**Task brief**.
Find each line in the following listing that has the string "Wilayah", then state the count and nothing else.
**** Data listing ****
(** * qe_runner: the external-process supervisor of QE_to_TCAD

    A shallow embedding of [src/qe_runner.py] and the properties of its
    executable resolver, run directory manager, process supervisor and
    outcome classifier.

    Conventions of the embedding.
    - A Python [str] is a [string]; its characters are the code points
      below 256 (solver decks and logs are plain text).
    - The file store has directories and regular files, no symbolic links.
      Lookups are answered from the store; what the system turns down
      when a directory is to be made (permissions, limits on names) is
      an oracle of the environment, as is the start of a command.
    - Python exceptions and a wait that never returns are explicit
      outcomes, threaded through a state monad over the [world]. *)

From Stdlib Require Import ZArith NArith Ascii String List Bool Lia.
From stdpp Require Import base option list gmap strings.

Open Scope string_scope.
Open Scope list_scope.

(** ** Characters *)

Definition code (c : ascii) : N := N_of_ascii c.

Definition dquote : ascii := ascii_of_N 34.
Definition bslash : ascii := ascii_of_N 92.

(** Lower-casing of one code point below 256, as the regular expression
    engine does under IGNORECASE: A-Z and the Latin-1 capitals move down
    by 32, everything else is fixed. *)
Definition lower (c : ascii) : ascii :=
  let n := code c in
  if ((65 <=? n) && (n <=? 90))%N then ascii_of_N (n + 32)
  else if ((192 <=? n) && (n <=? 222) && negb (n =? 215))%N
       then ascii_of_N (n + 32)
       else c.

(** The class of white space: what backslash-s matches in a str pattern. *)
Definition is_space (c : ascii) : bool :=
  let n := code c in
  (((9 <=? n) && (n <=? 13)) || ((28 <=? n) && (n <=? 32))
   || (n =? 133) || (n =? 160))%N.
****
**** Data listing ****
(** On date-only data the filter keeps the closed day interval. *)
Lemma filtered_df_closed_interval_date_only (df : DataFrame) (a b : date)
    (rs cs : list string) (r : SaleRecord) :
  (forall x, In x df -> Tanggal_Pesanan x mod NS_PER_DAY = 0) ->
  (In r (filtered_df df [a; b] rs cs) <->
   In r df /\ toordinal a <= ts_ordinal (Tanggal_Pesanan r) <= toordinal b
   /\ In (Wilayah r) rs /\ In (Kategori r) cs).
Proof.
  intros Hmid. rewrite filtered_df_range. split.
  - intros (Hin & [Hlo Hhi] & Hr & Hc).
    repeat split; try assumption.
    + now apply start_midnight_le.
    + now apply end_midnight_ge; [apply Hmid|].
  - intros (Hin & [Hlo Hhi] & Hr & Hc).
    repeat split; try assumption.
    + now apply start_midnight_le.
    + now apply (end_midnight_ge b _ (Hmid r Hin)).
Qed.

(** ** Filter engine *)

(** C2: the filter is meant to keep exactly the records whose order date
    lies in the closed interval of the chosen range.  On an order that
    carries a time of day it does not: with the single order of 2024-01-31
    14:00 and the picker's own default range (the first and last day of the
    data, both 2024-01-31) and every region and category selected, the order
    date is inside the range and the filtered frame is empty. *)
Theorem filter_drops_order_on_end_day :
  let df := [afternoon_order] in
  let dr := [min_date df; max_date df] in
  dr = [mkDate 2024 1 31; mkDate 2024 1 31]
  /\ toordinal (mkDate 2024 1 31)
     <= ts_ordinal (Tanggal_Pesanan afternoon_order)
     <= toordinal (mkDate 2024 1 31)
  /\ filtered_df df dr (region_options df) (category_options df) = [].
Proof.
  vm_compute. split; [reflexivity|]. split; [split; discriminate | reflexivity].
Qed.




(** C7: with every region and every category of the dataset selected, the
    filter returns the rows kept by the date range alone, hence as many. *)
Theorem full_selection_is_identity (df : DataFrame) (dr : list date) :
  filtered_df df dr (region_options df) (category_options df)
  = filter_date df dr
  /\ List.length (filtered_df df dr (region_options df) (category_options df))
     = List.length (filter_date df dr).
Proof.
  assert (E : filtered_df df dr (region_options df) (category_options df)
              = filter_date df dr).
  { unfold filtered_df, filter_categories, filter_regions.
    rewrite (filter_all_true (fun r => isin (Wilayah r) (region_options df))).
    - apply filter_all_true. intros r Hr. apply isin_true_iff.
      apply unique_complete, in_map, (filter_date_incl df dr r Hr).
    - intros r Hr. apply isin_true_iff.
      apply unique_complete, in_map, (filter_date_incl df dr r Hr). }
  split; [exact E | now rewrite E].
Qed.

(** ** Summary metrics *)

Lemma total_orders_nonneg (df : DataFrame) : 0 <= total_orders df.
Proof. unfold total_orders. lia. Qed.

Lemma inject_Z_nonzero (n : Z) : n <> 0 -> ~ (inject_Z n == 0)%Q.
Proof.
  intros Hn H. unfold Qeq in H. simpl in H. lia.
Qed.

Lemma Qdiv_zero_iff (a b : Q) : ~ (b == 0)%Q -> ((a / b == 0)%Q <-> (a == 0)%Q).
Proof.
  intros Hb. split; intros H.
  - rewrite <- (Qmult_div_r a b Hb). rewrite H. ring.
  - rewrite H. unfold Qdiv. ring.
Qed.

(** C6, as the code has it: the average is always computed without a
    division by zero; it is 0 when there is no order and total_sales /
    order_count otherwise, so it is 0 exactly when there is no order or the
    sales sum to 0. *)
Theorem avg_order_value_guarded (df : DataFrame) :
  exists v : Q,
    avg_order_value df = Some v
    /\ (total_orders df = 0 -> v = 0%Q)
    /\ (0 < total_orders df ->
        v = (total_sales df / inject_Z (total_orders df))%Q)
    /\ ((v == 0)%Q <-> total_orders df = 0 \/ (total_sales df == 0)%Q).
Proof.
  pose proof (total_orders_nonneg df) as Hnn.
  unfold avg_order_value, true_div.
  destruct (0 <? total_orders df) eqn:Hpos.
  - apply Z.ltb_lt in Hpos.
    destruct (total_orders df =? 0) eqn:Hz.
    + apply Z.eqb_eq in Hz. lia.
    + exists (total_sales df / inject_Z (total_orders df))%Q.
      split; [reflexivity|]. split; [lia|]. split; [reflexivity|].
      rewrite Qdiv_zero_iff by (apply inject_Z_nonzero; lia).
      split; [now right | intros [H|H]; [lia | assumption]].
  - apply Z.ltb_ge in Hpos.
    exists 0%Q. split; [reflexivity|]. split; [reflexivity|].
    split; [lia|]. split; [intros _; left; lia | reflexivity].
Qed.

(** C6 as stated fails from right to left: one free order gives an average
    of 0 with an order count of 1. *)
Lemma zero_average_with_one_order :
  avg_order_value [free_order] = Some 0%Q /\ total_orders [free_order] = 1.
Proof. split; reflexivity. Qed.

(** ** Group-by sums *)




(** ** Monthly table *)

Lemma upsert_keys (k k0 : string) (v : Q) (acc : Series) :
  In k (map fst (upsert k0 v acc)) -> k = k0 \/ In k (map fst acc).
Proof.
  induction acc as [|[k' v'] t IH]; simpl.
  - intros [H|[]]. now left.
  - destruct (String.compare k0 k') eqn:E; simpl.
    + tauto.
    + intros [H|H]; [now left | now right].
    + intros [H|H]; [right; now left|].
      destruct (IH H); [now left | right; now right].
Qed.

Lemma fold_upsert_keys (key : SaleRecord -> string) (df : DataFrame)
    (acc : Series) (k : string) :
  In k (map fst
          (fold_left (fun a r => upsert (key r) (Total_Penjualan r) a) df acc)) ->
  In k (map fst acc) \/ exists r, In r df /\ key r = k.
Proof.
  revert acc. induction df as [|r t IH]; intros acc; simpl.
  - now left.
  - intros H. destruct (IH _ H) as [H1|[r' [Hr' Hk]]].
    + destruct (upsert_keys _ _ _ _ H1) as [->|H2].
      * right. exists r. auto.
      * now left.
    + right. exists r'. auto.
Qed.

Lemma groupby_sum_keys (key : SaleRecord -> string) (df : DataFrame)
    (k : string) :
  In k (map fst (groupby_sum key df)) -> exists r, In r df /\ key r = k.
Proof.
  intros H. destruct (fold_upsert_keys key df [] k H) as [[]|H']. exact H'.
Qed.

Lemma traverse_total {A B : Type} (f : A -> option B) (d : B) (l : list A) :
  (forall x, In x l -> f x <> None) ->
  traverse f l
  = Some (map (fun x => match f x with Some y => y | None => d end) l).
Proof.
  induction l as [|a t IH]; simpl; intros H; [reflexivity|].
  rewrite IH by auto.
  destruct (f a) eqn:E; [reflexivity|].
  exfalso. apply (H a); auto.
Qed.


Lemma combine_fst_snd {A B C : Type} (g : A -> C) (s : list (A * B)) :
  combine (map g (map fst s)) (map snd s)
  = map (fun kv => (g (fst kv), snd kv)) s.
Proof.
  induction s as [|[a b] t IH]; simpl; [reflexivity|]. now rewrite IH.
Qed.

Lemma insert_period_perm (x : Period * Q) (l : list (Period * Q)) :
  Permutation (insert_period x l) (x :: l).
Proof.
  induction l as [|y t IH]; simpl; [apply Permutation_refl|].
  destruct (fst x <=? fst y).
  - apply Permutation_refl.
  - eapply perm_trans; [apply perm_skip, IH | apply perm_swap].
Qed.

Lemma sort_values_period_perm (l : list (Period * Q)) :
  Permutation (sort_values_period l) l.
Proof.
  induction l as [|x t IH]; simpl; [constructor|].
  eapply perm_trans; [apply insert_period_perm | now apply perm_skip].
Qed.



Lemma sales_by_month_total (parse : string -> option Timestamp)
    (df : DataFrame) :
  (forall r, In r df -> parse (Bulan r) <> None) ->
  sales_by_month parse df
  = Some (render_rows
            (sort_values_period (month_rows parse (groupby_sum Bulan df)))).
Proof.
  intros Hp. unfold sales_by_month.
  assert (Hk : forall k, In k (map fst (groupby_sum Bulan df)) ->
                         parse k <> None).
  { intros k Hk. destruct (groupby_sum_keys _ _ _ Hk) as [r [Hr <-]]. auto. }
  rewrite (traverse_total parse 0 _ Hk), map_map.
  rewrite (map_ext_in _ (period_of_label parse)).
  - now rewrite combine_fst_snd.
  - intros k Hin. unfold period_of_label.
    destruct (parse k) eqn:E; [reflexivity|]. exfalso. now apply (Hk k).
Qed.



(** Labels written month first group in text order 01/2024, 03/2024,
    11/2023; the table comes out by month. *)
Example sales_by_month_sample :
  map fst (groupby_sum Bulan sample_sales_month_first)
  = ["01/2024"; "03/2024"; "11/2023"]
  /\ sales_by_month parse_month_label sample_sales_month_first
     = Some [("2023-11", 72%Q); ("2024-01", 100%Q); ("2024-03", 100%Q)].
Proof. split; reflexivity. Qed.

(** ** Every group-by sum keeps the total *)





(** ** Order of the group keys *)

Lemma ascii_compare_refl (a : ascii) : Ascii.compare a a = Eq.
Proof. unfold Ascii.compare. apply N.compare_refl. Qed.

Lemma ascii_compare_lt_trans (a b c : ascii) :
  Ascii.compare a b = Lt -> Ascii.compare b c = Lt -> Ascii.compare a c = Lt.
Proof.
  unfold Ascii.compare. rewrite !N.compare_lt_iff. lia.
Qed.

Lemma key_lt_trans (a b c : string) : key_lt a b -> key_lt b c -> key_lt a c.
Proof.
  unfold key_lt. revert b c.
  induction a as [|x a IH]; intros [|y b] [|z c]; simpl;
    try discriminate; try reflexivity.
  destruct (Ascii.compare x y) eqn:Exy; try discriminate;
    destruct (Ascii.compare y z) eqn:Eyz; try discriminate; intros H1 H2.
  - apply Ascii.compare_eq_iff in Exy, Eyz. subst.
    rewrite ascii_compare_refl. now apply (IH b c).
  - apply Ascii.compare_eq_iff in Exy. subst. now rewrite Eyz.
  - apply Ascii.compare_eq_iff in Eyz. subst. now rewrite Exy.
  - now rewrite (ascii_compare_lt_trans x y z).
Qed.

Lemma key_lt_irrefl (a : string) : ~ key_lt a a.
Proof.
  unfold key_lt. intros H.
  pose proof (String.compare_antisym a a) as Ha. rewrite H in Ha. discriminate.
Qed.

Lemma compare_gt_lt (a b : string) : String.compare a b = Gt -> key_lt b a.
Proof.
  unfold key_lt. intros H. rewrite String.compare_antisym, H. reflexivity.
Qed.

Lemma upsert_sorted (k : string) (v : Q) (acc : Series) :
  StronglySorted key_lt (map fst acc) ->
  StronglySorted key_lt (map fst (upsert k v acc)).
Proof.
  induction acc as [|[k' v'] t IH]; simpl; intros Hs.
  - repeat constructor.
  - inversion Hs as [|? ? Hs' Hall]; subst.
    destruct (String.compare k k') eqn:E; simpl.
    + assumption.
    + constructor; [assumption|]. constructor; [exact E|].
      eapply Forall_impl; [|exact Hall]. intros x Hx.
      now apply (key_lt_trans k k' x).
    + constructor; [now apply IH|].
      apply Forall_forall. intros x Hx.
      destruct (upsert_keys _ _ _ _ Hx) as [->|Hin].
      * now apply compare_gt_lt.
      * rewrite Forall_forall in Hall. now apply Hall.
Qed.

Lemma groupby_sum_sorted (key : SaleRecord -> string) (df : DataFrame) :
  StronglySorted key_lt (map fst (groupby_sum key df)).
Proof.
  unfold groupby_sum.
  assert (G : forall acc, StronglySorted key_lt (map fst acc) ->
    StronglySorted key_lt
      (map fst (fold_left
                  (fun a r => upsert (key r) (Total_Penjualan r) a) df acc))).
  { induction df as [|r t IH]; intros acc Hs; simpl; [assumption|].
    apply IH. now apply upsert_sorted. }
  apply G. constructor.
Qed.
****
**Answer to the exercise**.
2